DOF rejects lower tax rate, higher exemptions


The Department of Finance (DOF) is not amenable to the proposal in Congress seeking to cap the individual income tax rate and raise the tax exemption ceiling on earnings.

Finance Secretary Benjamin E. Diokno said on Wednesday, July 13, that the bill filed in the House of Representatives entitled Tax Reform Act for the Masses and the Middle Class (TRAMM) could be too early.

“We just amended both PIT and CIT ,” Diokno told reporters, referring to the reforms initiated by the previous administration under the Comprehensive Tax Reform Program (CTRP).

Under CTRP’s Tax Reform for Acceleration and Inclusion (TRAIN), those with annual taxable income below P250,000 are exempted from paying PIT, while the rest of taxpayers, except the richest, will pay lower tax rates ranging from 15 percent to 30 percent by 2023.

The Corporate Recovery and Tax Incentives for Enterprises (CREATE) Act, on the other hand, lowered the CIT rate from 30 percent to 20 percent, while large corporations now enjoy an immediate reduction in the CIT rate from 30 percent to 25 percent.

“Let's give the new tax system a chance to operate. Too early to tinker with it,” Diokno said.

The TRAMM bill filed in Congress seeks to further lower maximum PIT tax rate to 20 percent for individual income earners, as well as raise the income tax exemption to P400,000. 

TRAMM also aims to bring back additional exemptions for dependents, raise the cap for tax-free bonuses to P150,000, and the mandate for the Bureau of Internal Revenue to set up a progressive, 10-bracket in the minimum personal income tax schedule.

As Diokno thumbed down the TRAMM proposal, the finance chief has recommended to President Marcos the continued implementation of the Rice Tariffication Law (RTL).
President Marcos earlier said that he would amend or suspend the RTL.

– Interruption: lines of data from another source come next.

(* ===== verification/SafeQueue.v ===== *)
(** * ThreadSafeQueue (src/src/common/ThreadSafeQueue.h)

    The bounded drop-oldest queue of the agent.  Every method body runs under
    [mutex_], so each is one atomic function of the queue state; a blocked
    [pop] is a transition that is enabled when its wait predicate holds. *)
From S2P Require Import Prelude.

Section ThreadSafeQueue.
Context {T : Type}.

(** The fields of [ThreadSafeQueue<T>]: head of [tsq_items] is [queue_.front()]. *)
Record ThreadSafeQueue := mkTSQ {
  tsq_items : list T;
  tsq_max_size : Z;
  tsq_stopped : bool;
  tsq_drop_count : Z;
}.

(** The constructor: [max_size] is a [size_t], so an [int] argument is converted modulo 2^64. *)
Definition tsq_new (max_size : Z) : ThreadSafeQueue :=
  mkTSQ [] (u64 max_size) false 0.

(** What a call that C++ gives a meaning to returns; [Undefined] is [queue_.pop()]
    on an empty [std::queue]. *)
Inductive pushed :=
| PushOk (ok : bool) (q : ThreadSafeQueue)
| PushUndefined.

Definition tsq_push (item : T) (q : ThreadSafeQueue) : pushed :=
  if tsq_stopped q then PushOk false q
  else if tsq_max_size q <=? Z.of_nat (length (tsq_items q)) then
    match tsq_items q with
    | [] => PushUndefined
    | _ :: rest =>
        PushOk true (mkTSQ (rest ++ [item]) (tsq_max_size q) (tsq_stopped q)
                       (u64 (tsq_drop_count q + 1)))
    end
  else PushOk true (mkTSQ (tsq_items q ++ [item]) (tsq_max_size q) (tsq_stopped q)
                      (tsq_drop_count q)).

(** The wait predicate of [pop]. *)
Definition tsq_pop_ready (q : ThreadSafeQueue) : bool :=
  match tsq_items q with [] => tsq_stopped q | _ => true end.

(** [pop] once its wait is over, by the predicate or by the timeout
    ([None] at once when the predicate still fails). *)
Definition tsq_pop (q : ThreadSafeQueue) : option T * ThreadSafeQueue :=
  if negb (tsq_pop_ready q) then (None, q)
  else match tsq_items q with
       | [] => (None, q)
       | x :: rest => (Some x, mkTSQ rest (tsq_max_size q) (tsq_stopped q) (tsq_drop_count q))
       end.

Definition tsq_stop (q : ThreadSafeQueue) : ThreadSafeQueue :=
  mkTSQ (tsq_items q) (tsq_max_size q) true (tsq_drop_count q).

Definition tsq_reset (q : ThreadSafeQueue) : ThreadSafeQueue :=
  mkTSQ [] (tsq_max_size q) false 0.

Definition tsq_clear (q : ThreadSafeQueue) : ThreadSafeQueue :=
  mkTSQ [] (tsq_max_size q) (tsq_stopped q) (tsq_drop_count q).

Definition tsq_size (q : ThreadSafeQueue) : Z := Z.of_nat (length (tsq_items q)).

Definition tsq_empty (q : ThreadSafeQueue) : bool :=
  match tsq_items q with [] => true | _ => false end.
End ThreadSafeQueue.

Arguments ThreadSafeQueue : clear implicits.
Arguments pushed : clear implicits.

(** ** Sequences of calls *)
Section Traces.
Context {T : Type}.
Implicit Types (q : ThreadSafeQueue T) (x : T).

(** One call by some thread, as the mutex serialises them. *)
Inductive tsq_call :=
| CallPush (x : T)
| CallPop
| CallStop.

(** What left the queue at a call: handed to a consumer, or discarded by a full [push]. *)
Inductive tsq_event :=
| Delivered (x : T)
| Discarded (x : T).

Definition event_item (e : tsq_event) : T :=
  match e with Delivered x => x | Discarded x => x end.

Definition is_discarded (e : tsq_event) : bool :=
  match e with Delivered _ => false | Discarded _ => true end.

(** One call: [None] when it is undefined behaviour. *)
Definition tsq_step (c : tsq_call) q : option (ThreadSafeQueue T * list tsq_event) :=
  match c with
  | CallPush x =>
      match tsq_push x q with
      | PushUndefined => None
      | PushOk _ q' =>
          let full := negb (tsq_stopped q) && (tsq_max_size q <=? tsq_size q) in
          Some (q', if full then Discarded <$> take 1 (tsq_items q) else [])
      end
  | CallPop => match tsq_pop q with
               | (Some x, q') => Some (q', [Delivered x])
               | (None, q') => Some (q', [])
               end
  | CallStop => Some (tsq_stop q, [])
  end.

Fixpoint tsq_run (cs : list tsq_call) q : option (ThreadSafeQueue T * list tsq_event) :=
  match cs with
  | [] => Some (q, [])
  | c :: cs' =>
      match tsq_step c q with
      | None => None
      | Some (q', es) =>
          match tsq_run cs' q' with
          | None => None
          | Some (q'', es') => Some (q'', es ++ es')
          end
      end
  end.

(** The items of the pushes that [push] accepts: those before the first [stop]. *)
Fixpoint tsq_accepted (stopped : bool) (cs : list tsq_call) : list T :=
  match cs with
  | [] => []
  | CallPush x :: cs' => if stopped then tsq_accepted stopped cs' else x :: tsq_accepted stopped cs'
  | CallPop :: cs' => tsq_accepted stopped cs'
  | CallStop :: cs' => tsq_accepted true cs'
  end.

Definition tsq_stopped_after (c : tsq_call) (st : bool) : bool :=
  match c with CallStop => true | _ => st end.

(** The invariant of a queue built with a positive capacity. *)
Record tsq_inv q : Prop := {
  tsq_inv_max : 0 < tsq_max_size q;
  tsq_inv_len : tsq_size q <= tsq_max_size q;
  tsq_inv_drop : in_unsigned 64 (tsq_drop_count q);
}.

Lemma tsq_new_inv n : 0 < u64 n -> tsq_inv (tsq_new n).
Proof.
  intros Hn. split; simpl; [done| |].
  - unfold tsq_size. simpl. lia.
  - unfold in_unsigned. lia.
Qed.

(** Unfold a call by cases on the flags and the contents of the queue. *)
Ltac tsq_cases q Hs :=
  unfold tsq_step, tsq_push, tsq_pop, tsq_pop_ready, tsq_size in *;
  destruct q as [items mx st dc]; simpl in *;
  destruct items as [|it items]; destruct st; simpl in *;
  repeat case_match; simplify_eq/=; bool_crush.

Lemma tsq_step_max c q q' es : tsq_step c q = Some (q', es) -> tsq_max_size q' = tsq_max_size q.
Proof. intros Hs. destruct c; tsq_cases q Hs; done. Qed.

Lemma tsq_step_total c q : tsq_inv q -> is_Some (tsq_step c q).
Proof. intros [Hmax Hlen _]. destruct c; tsq_cases q Hmax; eauto; lia. Qed.

Lemma tsq_step_inv c q q' es : tsq_inv q -> tsq_step c q = Some (q', es) -> tsq_inv q'.
Proof.
  intros [Hmax Hlen Hdrop] Hs.
  destruct c; tsq_cases q Hs; split; unfold tsq_size in *; simpl in *;
    rewrite ?length_app; simpl; auto with lia; apply wrap_range; lia.
Qed.

Lemma tsq_push_spec x q :
  tsq_inv q ->
  exists q', tsq_push x q = PushOk (negb (tsq_stopped q)) q' /\ tsq_inv q' /\
    tsq_stopped q' = tsq_stopped q /\ tsq_max_size q' = tsq_max_size q /\
    if tsq_stopped q then q' = q
    else tsq_items q' = (if tsq_max_size q <=? tsq_size q then tail (tsq_items q) else tsq_items q) ++ [x].
Proof.
  intros Hinv. destruct (tsq_step_total (CallPush x) q Hinv) as [[q' es] Hs].
  pose proof (tsq_step_inv _ _ _ _ Hinv Hs) as Hinv'. exists q'.
  unfold tsq_step, tsq_push, tsq_size in *. destruct (tsq_stopped q) eqn:Est; simplify_eq/=; [done|].
  destruct (tsq_max_size q <=? _); [|by simplify_eq/=].
  destruct (tsq_items q); by simplify_eq/=.
Qed.

(** What a queue of capacity [n] keeps of [l]. *)
Definition newest (n : Z) (l : list T) : list T := drop (length l - Z.to_nat n) l.

Lemma newest_all n l : Z.of_nat (length l) <= n -> newest n l = l.
Proof. intros Hl. unfold newest. by replace (length l - Z.to_nat n)%nat with 0%nat by lia. Qed.

Lemma newest_app n l k : newest n (newest n l ++ k) = newest n (l ++ k).
Proof.
  unfold newest. rewrite !length_app, length_drop.
  rewrite <- (drop_app_le l k (length l - Z.to_nat n)) by lia. rewrite drop_drop. f_equal. lia.
Qed.

(** Pushing onto a running queue. *)
Lemma tsq_push_newest x q :
  tsq_inv q ->
  (if tsq_max_size q <=? tsq_size q then tail (tsq_items q) else tsq_items q) ++ [x] =
    newest (tsq_max_size q) (tsq_items q ++ [x]).
Proof.
  intros [Hmax Hlen _]. unfold newest, tsq_size in *. rewrite length_app. cbn [length].
  destruct (Z.leb_spec (tsq_max_size q) (Z.of_nat (length (tsq_items q)))).
  - replace (length (tsq_items q) + 1 - Z.to_nat (tsq_max_size q))%nat with 1%nat by lia.
    destruct (tsq_items q); [cbn in *; lia|done].
  - by replace (length (tsq_items q) + 1 - Z.to_nat (tsq_max_size q))%nat with 0%nat by lia.
Qed.

Lemma tsq_step_items c q q' es :
  tsq_step c q = Some (q', es) ->
  (event_item <$> es) ++ tsq_items q' = tsq_items q ++ tsq_accepted (tsq_stopped q) [c] /\
  tsq_stopped q' = tsq_stopped_after c (tsq_stopped q).
Proof. intros Hs. destruct c; tsq_cases q Hs; rewrite ?app_nil_r; (done || lia). Qed.

Lemma tsq_step_drops c q q' es :
  tsq_step c q = Some (q', es) ->
  tsq_drop_count q' = u64 (tsq_drop_count q + Z.of_nat (length (filter is_discarded es))) \/
  (filter is_discarded es = [] /\ tsq_drop_count q' = tsq_drop_count q).
Proof.
  intros Hs. destruct c; tsq_cases q Hs;
    rewrite ?filter_nil, ?filter_cons, ?filter_nil; simpl; auto; lia.
Qed.

Lemma tsq_accepted_cons st c cs :
  tsq_accepted st (c :: cs) =
    tsq_accepted st [c] ++ tsq_accepted (tsq_stopped_after c st) cs.
Proof. destruct c, st; simpl; by rewrite ?app_nil_r. Qed.

Lemma tsq_run_inv cs q q' es :
  tsq_inv q -> tsq_run cs q = Some (q', es) -> tsq_inv q' /\ tsq_max_size q' = tsq_max_size q.
Proof.
  revert q es. induction cs as [|c cs IH]; intros q es Hq Hr; simplify_eq/=; [done|].
  destruct (tsq_step c q) as [[q1 es1]|] eqn:E1; [|done].
  destruct (tsq_run cs q1) as [[q2 es2]|] eqn:E2; simplify_eq/=.
  destruct (IH q1 es2) as [Hq' Hm]; [by eapply tsq_step_inv|done|].
  split; [done|]. rewrite Hm. by eapply tsq_step_max.
Qed.

Lemma tsq_run_total cs q : tsq_inv q -> is_Some (tsq_run cs q).
Proof.
  revert q. induction cs as [|c cs IH]; intros q Hq; simpl; [eauto|].
  destruct (tsq_step_total c q Hq) as [[q1 es1] E1]. rewrite E1.
  destruct (IH q1) as [[q2 es2] E2]; [by eapply tsq_step_inv|]. rewrite E2. eauto.
Qed.

Lemma tsq_run_items cs q q' es :
  tsq_run cs q = Some (q', es) ->
  (event_item <$> es) ++ tsq_items q' = tsq_items q ++ tsq_accepted (tsq_stopped q) cs.
Proof.
  revert q es. induction cs as [|c cs IH]; intros q es Hr; simpl in Hr.
  { simplify_eq/=. by rewrite app_nil_r. }
  rewrite tsq_accepted_cons.
  destruct (tsq_step c q) as [[q1 es1]|] eqn:E1; [|done].
  destruct (tsq_run cs q1) as [[q2 es2]|] eqn:E2; simplify_eq/=.
  apply IH in E2. apply tsq_step_items in E1 as [Hi Hst].
  rewrite fmap_app, <- (assoc_L (++)), E2, (assoc_L (++)), Hi, <- (assoc_L (++)), Hst.
  done.
Qed.

Lemma tsq_run_drops cs q q' es :
  tsq_run cs q = Some (q', es) ->
  u64 (tsq_drop_count q') =
    u64 (tsq_drop_count q + Z.of_nat (length (filter is_discarded es))).
Proof.
  revert q es. induction cs as [|c cs IH]; intros q es Hr; simpl in Hr.
  { simplify_eq/=. f_equal. lia. }
  destruct (tsq_step c q) as [[q1 es1]|] eqn:E1; [|done].
  destruct (tsq_run cs q1) as [[q2 es2]|] eqn:E2; simplify_eq/=.
  apply IH in E2. rewrite filter_app, length_app, Nat2Z.inj_add, E2.
  apply tsq_step_drops in E1 as [->|[-> ->]]; [|f_equal; simpl; lia].
  rewrite wrap_add_l. f_equal. lia.
Qed.

(** For every capacity that converts to a positive [size_t] and every
    serialised sequence of [push], [pop] and [stop] calls, no call is undefined;
    the items that left the queue (delivered or discarded, in order) followed by
    the items still in it are exactly the accepted pushes, in order; the queue
    never holds more than its capacity; and [drop_count_] counts the discards. *)
Theorem tsq_fifo_bounded (n : Z) (cs : list (tsq_call)) :
  0 < u64 n ->
  exists q es,
    tsq_run cs (tsq_new n) = Some (q, es) /\
    (event_item <$> es) ++ tsq_items q = tsq_accepted false cs /\
    tsq_size q <= u64 n /\
    tsq_drop_count q = u64 (Z.of_nat (length (filter is_discarded es))).
Proof.
  intros Hn. destruct (tsq_run_total cs (tsq_new n)) as [[q es] Hr]; [by apply tsq_new_inv|].
  exists q, es. split; [done|].
  destruct (tsq_run_inv _ _ _ _ (tsq_new_inv n Hn) Hr) as [[_ Hlen Hd] Hm].
  split; [by apply tsq_run_items in Hr|].
  split; [by rewrite Hm in Hlen|].
  apply tsq_run_drops in Hr. by rewrite (wrap_small _ _ Hd) in Hr.
Qed.

(** a capacity of 0 makes the first accepted [push] undefined behaviour
    ([queue_.pop()] on an empty [std::queue]). *)
Theorem tsq_zero_capacity_undefined (x : T) (cs : list tsq_call) :
  tsq_run (CallPush x :: cs) (tsq_new 0) = None.
Proof. done. Qed.
End Traces.

Arguments tsq_call : clear implicits.
Arguments tsq_event : clear implicits.

Lemma tsq_fifo_bounded_witness :
  0 < u64 2 /\
  exists q es,
    tsq_run [CallPush 1; CallPush 2; CallPush 3; CallPop; CallStop; CallPush 4] (tsq_new 2)
      = Some (q, es) /\
    (event_item <$> es) ++ tsq_items q = [1; 2; 3] /\
    tsq_size q <= u64 2 /\
    tsq_drop_count q = u64 (Z.of_nat (length (filter is_discarded es))).
Proof. split; [reflexivity|]. apply (tsq_fifo_bounded 2 [CallPush 1; CallPush 2; CallPush 3; CallPop; CallStop; CallPush 4]). reflexivity. Defined.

 The RTL, which was enacted as Republic Act No. 11203 on Feb. 14, 2019, lifted the quantitative restriction on rice imports and imposed a minimum of 35 percent tariff on imported rice, effectively opening the Philippine rice market. 

 “ really is a good law. It has a major contribution to our desire to control inflation, so I think it’s not smart to go back to the old system,” Diokno said.

 The price of rice has remained low and predictable even during the height of the pandemic, due in large part to the RTL. 

On average, today’s Filipino consumer enjoys a price reduction of P7 per kilo of rice compared to its peak in 2018. Households also now have a variety of choices under a liberalized rice trading regime.

 Diokno explained that prior to the liberalization of the rice sector, rice was a major source of inflation. Following the enactment of the RTL in 2019, the contribution of rice to inflation dwindled down to negative levels.